_Task requirements:_
Below are the entries; give again exactly the lines from the one mentioning "credentials for the" through the one mentioning "as a record", inclusive.
::::::::
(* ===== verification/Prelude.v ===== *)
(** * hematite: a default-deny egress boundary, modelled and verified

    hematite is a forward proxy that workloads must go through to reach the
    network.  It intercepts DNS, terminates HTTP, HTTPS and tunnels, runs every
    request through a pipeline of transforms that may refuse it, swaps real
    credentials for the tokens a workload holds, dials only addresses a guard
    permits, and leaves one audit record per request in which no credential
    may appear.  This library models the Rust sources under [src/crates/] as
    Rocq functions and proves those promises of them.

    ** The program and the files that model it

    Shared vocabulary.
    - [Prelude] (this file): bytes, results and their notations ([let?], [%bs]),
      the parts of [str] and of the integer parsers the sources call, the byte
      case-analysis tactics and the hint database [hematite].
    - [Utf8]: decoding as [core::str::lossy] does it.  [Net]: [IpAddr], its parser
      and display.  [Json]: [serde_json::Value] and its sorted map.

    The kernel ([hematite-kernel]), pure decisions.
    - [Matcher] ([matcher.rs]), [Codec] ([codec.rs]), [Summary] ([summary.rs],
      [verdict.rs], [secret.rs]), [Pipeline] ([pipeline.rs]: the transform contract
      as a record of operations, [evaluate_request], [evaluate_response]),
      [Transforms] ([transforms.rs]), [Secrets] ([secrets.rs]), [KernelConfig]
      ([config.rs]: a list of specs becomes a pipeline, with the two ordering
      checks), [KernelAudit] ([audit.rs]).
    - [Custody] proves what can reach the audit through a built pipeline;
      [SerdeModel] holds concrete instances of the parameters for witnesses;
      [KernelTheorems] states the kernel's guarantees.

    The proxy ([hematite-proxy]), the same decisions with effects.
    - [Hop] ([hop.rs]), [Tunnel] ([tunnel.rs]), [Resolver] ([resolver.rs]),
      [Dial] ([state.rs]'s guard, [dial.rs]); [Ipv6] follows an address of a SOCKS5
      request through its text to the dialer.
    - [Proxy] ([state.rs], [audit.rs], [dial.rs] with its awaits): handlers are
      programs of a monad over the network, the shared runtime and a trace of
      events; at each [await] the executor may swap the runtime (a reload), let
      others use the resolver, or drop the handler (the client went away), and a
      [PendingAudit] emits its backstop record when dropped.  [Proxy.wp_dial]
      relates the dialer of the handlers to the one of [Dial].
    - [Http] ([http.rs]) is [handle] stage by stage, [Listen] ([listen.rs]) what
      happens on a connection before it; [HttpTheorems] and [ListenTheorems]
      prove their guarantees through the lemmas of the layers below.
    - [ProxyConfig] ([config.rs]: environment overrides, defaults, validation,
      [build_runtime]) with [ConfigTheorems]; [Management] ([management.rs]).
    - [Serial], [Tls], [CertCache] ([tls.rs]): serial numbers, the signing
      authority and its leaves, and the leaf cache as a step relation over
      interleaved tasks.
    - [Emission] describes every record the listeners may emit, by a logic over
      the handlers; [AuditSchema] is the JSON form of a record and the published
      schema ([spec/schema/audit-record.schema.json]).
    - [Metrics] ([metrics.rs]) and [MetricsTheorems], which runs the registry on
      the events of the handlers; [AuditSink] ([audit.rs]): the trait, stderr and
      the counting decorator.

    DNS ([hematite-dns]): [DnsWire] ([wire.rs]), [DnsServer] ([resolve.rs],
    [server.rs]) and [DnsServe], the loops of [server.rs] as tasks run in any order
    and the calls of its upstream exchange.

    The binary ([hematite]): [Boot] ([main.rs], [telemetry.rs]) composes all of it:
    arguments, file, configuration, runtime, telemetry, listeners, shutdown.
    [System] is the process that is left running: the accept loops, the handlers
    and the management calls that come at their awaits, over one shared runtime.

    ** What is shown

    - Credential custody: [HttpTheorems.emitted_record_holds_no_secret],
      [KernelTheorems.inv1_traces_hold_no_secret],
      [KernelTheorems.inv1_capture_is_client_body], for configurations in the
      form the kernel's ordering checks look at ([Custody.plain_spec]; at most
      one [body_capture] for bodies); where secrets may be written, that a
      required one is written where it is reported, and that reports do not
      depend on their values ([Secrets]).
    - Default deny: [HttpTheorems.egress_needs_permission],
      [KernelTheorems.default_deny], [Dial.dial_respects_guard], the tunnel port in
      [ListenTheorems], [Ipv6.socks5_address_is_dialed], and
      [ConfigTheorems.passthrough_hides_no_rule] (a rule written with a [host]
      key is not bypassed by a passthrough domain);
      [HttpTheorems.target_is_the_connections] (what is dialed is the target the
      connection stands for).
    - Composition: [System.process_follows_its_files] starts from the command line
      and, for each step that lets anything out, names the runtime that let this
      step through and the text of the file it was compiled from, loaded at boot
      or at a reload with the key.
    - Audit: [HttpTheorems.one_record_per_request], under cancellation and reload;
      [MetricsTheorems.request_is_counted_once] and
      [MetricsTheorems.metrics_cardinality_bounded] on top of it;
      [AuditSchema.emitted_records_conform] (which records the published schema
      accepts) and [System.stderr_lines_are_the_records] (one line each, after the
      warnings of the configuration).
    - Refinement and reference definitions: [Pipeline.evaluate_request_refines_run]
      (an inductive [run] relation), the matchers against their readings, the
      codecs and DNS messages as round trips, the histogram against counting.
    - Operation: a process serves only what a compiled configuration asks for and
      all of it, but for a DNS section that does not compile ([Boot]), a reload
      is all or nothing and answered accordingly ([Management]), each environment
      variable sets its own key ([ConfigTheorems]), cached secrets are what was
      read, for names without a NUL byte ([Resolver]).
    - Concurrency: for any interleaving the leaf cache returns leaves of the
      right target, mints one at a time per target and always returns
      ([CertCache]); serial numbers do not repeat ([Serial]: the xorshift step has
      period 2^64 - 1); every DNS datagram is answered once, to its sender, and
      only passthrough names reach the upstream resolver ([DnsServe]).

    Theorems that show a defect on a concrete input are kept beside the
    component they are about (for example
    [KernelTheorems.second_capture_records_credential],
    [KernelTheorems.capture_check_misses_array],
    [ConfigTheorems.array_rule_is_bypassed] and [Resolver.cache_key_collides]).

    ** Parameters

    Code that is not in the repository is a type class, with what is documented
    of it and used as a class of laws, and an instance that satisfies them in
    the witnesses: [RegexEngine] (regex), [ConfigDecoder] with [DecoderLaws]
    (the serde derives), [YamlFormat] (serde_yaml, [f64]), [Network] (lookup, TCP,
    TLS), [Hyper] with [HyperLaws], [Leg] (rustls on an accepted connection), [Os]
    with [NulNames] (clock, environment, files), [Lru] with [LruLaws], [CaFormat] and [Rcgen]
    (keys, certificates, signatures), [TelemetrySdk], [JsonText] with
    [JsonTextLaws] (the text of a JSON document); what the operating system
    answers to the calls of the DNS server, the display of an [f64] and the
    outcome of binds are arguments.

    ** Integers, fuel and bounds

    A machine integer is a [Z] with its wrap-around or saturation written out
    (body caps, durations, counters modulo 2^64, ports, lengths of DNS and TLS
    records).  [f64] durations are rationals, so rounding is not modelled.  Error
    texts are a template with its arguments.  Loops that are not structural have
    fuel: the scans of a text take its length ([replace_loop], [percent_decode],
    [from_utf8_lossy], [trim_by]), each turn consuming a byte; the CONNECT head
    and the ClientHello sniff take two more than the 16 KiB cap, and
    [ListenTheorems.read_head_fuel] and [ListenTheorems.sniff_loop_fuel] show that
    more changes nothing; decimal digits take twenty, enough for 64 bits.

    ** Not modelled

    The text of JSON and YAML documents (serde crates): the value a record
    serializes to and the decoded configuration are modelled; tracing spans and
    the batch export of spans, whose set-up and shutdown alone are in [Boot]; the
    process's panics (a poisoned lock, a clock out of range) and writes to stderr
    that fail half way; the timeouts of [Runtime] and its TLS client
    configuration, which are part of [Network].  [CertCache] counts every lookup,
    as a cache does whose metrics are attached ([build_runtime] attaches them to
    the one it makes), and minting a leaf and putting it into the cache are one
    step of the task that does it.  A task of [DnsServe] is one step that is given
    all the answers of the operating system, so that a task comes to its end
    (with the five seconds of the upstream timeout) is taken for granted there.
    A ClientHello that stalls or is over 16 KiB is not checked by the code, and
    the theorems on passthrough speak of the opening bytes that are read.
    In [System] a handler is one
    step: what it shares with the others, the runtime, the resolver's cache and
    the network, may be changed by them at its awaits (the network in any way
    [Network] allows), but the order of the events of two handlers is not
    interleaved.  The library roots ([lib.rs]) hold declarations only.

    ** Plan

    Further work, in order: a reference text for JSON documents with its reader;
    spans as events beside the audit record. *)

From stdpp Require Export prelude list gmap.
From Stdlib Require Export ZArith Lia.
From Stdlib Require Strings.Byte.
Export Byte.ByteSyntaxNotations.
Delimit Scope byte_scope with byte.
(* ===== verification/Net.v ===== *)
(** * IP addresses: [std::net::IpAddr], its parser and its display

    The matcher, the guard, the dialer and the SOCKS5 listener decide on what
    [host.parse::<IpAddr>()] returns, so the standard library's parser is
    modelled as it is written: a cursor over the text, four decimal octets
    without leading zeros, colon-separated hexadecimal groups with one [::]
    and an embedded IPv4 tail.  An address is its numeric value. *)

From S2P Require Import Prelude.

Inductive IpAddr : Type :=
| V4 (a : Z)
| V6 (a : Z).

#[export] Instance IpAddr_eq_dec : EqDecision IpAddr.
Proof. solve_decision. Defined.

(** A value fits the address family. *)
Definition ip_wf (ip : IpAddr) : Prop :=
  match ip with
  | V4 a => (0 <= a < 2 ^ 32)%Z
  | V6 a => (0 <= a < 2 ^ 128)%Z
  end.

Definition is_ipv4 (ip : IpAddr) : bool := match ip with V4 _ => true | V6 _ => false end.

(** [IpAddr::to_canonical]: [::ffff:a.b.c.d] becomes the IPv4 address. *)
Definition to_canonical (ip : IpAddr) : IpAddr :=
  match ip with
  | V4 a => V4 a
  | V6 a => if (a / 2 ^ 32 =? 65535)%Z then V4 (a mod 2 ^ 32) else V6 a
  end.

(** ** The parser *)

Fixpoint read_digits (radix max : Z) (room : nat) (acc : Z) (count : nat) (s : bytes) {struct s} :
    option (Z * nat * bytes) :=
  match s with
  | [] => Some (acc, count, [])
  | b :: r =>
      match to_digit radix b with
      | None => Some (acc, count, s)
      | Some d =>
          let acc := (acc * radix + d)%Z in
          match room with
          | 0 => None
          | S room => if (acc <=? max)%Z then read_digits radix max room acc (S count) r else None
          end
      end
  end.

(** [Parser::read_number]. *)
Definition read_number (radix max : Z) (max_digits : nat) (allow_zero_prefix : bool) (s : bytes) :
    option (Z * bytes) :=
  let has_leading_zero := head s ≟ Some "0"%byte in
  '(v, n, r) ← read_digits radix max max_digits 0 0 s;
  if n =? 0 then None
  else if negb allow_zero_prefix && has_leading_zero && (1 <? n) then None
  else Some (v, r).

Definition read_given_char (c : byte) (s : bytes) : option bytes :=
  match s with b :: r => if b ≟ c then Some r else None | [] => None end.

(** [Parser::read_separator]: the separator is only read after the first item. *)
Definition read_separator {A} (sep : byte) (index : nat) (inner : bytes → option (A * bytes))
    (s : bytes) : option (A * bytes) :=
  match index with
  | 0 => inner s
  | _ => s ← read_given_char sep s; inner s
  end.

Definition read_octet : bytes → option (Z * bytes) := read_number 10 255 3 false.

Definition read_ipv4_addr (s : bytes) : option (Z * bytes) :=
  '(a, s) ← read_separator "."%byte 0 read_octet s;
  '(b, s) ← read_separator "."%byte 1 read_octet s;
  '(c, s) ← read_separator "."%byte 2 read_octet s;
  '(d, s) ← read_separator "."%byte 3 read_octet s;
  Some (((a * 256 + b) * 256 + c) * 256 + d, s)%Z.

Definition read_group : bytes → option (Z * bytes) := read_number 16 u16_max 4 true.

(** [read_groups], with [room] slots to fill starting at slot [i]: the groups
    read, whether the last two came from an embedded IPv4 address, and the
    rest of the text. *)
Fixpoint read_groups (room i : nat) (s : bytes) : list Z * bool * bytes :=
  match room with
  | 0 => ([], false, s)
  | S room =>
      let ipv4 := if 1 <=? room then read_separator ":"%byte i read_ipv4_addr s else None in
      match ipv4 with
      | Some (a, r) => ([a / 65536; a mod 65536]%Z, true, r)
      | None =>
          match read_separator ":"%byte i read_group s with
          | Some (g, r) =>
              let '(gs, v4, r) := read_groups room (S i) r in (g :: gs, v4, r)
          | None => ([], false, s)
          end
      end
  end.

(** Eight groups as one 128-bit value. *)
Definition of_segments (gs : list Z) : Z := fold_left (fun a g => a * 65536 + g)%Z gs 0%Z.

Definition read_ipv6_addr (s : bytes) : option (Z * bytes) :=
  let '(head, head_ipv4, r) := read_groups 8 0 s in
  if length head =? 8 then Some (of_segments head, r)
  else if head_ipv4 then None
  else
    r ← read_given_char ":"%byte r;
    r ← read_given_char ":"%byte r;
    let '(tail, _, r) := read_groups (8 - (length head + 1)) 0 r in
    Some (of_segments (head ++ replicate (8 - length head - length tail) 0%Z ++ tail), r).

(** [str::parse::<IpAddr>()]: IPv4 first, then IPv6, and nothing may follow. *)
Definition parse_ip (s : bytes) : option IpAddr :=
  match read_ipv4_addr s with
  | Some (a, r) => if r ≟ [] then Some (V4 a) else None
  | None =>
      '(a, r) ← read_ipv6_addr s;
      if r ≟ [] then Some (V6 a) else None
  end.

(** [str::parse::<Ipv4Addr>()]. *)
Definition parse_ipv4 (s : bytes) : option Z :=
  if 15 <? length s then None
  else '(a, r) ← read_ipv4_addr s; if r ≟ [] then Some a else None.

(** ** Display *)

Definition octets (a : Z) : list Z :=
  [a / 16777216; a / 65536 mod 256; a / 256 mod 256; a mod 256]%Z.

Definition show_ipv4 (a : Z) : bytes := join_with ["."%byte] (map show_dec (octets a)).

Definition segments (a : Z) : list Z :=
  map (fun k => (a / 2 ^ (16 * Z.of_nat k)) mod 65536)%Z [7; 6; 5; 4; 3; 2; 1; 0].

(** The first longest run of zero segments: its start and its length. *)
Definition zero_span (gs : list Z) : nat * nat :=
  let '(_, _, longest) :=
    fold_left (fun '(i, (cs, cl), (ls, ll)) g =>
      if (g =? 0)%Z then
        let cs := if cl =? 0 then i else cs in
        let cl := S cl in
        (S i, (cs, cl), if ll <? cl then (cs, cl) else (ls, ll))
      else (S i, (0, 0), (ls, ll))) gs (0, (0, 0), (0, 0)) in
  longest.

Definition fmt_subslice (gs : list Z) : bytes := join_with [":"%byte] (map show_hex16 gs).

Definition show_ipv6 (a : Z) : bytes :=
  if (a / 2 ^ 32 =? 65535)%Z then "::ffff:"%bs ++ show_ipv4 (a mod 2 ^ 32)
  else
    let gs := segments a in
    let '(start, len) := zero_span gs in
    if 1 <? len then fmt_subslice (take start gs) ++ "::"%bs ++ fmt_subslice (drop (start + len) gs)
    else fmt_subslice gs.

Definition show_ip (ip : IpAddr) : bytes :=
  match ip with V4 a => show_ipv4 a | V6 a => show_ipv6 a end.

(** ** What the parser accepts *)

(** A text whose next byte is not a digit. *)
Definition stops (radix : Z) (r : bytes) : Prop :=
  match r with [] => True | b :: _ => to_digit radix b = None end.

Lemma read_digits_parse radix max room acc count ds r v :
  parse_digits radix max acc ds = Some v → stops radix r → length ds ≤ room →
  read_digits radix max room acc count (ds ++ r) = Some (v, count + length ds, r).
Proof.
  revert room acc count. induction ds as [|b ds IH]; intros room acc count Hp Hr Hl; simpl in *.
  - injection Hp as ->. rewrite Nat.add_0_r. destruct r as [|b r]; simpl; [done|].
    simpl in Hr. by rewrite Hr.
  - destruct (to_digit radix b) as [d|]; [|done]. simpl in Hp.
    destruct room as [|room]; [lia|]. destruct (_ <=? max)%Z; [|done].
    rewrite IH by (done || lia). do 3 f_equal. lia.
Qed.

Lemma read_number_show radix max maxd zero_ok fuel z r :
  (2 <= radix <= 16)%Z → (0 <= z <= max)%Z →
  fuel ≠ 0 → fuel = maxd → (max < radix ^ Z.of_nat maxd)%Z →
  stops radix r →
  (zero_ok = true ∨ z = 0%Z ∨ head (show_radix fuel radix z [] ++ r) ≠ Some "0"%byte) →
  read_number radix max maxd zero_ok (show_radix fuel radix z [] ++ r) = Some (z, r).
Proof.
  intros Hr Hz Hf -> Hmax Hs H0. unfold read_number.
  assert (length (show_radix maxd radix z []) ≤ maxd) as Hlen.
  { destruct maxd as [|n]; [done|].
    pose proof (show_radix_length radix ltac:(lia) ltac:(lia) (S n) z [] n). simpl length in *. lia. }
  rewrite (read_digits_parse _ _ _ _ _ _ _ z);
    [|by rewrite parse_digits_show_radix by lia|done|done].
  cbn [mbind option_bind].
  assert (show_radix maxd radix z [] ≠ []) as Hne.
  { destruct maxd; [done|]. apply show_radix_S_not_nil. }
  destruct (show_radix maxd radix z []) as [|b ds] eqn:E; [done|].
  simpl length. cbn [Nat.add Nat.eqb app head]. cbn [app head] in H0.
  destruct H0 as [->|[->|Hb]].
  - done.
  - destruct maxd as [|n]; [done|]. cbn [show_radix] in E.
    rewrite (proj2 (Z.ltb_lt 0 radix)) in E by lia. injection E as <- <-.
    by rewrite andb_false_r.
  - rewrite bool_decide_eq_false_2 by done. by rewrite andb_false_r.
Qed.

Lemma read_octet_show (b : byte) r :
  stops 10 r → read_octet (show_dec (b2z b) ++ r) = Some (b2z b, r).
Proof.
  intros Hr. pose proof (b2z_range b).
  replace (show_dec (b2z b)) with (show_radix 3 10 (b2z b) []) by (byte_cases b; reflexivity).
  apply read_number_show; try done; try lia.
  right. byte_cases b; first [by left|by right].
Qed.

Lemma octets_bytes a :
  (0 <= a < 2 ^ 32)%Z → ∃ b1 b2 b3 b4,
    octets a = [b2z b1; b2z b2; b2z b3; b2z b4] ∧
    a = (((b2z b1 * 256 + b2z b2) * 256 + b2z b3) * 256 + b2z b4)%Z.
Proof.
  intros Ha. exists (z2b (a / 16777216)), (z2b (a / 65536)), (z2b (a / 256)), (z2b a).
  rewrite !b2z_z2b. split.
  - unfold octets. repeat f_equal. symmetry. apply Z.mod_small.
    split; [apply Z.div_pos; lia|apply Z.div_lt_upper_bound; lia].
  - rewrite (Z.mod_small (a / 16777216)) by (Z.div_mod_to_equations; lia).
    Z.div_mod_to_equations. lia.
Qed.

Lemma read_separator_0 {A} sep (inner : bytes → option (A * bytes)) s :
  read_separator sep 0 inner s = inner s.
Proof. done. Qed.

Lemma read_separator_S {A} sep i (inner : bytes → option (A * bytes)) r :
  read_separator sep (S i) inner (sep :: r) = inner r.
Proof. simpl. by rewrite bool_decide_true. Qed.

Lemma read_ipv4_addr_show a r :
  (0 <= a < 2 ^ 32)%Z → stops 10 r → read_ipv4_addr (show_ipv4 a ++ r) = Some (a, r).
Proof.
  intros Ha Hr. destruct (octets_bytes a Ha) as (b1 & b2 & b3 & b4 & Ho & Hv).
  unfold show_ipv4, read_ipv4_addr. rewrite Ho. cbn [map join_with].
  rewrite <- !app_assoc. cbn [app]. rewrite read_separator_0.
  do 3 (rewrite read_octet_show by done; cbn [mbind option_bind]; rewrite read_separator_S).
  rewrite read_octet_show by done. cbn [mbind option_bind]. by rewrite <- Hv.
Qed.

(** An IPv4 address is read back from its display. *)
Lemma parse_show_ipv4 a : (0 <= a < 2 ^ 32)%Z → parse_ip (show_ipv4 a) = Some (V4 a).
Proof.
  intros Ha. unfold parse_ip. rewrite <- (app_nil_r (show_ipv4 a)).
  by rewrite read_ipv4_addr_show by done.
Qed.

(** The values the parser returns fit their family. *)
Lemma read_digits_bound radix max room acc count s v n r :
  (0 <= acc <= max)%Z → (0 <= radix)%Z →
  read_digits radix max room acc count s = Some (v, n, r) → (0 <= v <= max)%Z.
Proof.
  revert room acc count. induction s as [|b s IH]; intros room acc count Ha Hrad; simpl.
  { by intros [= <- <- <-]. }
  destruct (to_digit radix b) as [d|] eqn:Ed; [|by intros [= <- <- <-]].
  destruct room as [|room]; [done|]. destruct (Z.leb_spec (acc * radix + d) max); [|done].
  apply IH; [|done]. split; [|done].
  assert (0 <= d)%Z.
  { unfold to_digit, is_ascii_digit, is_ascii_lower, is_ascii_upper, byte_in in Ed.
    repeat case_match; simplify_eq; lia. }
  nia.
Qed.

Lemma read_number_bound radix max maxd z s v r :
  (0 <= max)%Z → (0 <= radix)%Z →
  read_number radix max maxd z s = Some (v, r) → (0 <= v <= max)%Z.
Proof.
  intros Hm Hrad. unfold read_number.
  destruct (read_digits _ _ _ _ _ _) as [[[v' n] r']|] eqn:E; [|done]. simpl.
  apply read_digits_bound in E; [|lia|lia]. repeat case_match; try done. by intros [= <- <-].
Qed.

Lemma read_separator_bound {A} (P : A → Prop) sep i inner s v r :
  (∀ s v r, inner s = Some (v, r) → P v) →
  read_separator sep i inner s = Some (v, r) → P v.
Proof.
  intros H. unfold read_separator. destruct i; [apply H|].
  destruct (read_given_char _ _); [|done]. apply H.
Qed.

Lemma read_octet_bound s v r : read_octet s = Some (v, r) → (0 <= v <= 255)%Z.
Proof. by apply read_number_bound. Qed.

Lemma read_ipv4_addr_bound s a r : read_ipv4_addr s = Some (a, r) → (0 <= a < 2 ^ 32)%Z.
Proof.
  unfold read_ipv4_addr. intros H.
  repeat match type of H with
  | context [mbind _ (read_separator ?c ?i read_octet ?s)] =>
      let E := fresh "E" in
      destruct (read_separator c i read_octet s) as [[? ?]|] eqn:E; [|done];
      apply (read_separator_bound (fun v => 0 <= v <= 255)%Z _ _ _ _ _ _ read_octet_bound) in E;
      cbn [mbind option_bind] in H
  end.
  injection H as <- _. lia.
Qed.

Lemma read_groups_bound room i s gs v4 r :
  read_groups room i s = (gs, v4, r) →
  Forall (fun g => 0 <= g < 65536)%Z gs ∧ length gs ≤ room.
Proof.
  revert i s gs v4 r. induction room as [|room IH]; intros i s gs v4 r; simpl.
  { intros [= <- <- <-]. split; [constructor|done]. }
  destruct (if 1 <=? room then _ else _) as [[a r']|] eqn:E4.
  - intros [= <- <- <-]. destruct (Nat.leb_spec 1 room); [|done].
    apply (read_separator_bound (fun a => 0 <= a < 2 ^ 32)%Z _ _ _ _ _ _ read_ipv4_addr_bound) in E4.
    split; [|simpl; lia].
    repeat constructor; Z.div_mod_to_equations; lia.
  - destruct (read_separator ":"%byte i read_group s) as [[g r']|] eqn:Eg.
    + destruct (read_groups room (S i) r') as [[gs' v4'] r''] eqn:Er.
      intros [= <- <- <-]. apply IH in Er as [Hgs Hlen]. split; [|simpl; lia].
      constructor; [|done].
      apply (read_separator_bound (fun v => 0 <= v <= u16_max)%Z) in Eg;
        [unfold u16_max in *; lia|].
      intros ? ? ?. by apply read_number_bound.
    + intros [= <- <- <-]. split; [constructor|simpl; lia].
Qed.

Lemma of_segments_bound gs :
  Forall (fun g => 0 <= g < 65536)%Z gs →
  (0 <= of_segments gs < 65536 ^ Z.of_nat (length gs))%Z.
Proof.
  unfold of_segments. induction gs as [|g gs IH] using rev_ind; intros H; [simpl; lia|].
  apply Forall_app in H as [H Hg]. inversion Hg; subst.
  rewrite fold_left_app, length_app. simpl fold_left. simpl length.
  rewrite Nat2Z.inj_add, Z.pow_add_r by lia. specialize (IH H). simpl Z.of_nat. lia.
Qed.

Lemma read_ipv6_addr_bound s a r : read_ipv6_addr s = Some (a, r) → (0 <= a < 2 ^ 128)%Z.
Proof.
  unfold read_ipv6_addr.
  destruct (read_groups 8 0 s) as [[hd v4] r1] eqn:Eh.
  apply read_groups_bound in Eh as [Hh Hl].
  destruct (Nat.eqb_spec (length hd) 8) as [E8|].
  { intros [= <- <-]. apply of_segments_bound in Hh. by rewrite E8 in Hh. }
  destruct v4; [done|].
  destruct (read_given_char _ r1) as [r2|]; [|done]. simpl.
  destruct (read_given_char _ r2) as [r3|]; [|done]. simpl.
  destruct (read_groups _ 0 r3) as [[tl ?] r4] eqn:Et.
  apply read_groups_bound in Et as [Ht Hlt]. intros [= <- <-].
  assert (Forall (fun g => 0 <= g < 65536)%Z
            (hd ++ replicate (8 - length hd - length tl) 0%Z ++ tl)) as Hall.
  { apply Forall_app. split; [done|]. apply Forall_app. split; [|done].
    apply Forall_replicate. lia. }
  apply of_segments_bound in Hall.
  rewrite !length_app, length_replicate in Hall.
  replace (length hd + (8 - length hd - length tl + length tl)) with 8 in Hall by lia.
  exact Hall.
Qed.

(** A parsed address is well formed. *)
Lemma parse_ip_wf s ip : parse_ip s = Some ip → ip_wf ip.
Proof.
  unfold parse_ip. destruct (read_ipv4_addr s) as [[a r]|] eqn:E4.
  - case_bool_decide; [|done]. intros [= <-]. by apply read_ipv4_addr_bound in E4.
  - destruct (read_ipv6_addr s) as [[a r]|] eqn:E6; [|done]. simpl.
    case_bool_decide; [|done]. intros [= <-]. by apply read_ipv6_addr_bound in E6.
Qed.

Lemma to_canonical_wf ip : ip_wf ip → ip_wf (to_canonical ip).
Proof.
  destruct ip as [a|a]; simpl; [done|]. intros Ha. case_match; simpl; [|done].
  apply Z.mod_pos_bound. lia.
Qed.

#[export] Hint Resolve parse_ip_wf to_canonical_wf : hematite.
::::::::
_Output for this task:_
    credentials for the tokens a workload holds, dials only addresses a guard
    permits, and leaves one audit record per request in which no credential
    may appear.  This library models the Rust sources under [src/crates/] as
    Rocq functions and proves those promises of them.

    ** The program and the files that model it

    Shared vocabulary.
    - [Prelude] (this file): bytes, results and their notations ([let?], [%bs]),
      the parts of [str] and of the integer parsers the sources call, the byte
      case-analysis tactics and the hint database [hematite].
    - [Utf8]: decoding as [core::str::lossy] does it.  [Net]: [IpAddr], its parser
      and display.  [Json]: [serde_json::Value] and its sorted map.

    The kernel ([hematite-kernel]), pure decisions.
    - [Matcher] ([matcher.rs]), [Codec] ([codec.rs]), [Summary] ([summary.rs],
      [verdict.rs], [secret.rs]), [Pipeline] ([pipeline.rs]: the transform contract
      as a record of operations, [evaluate_request], [evaluate_response]),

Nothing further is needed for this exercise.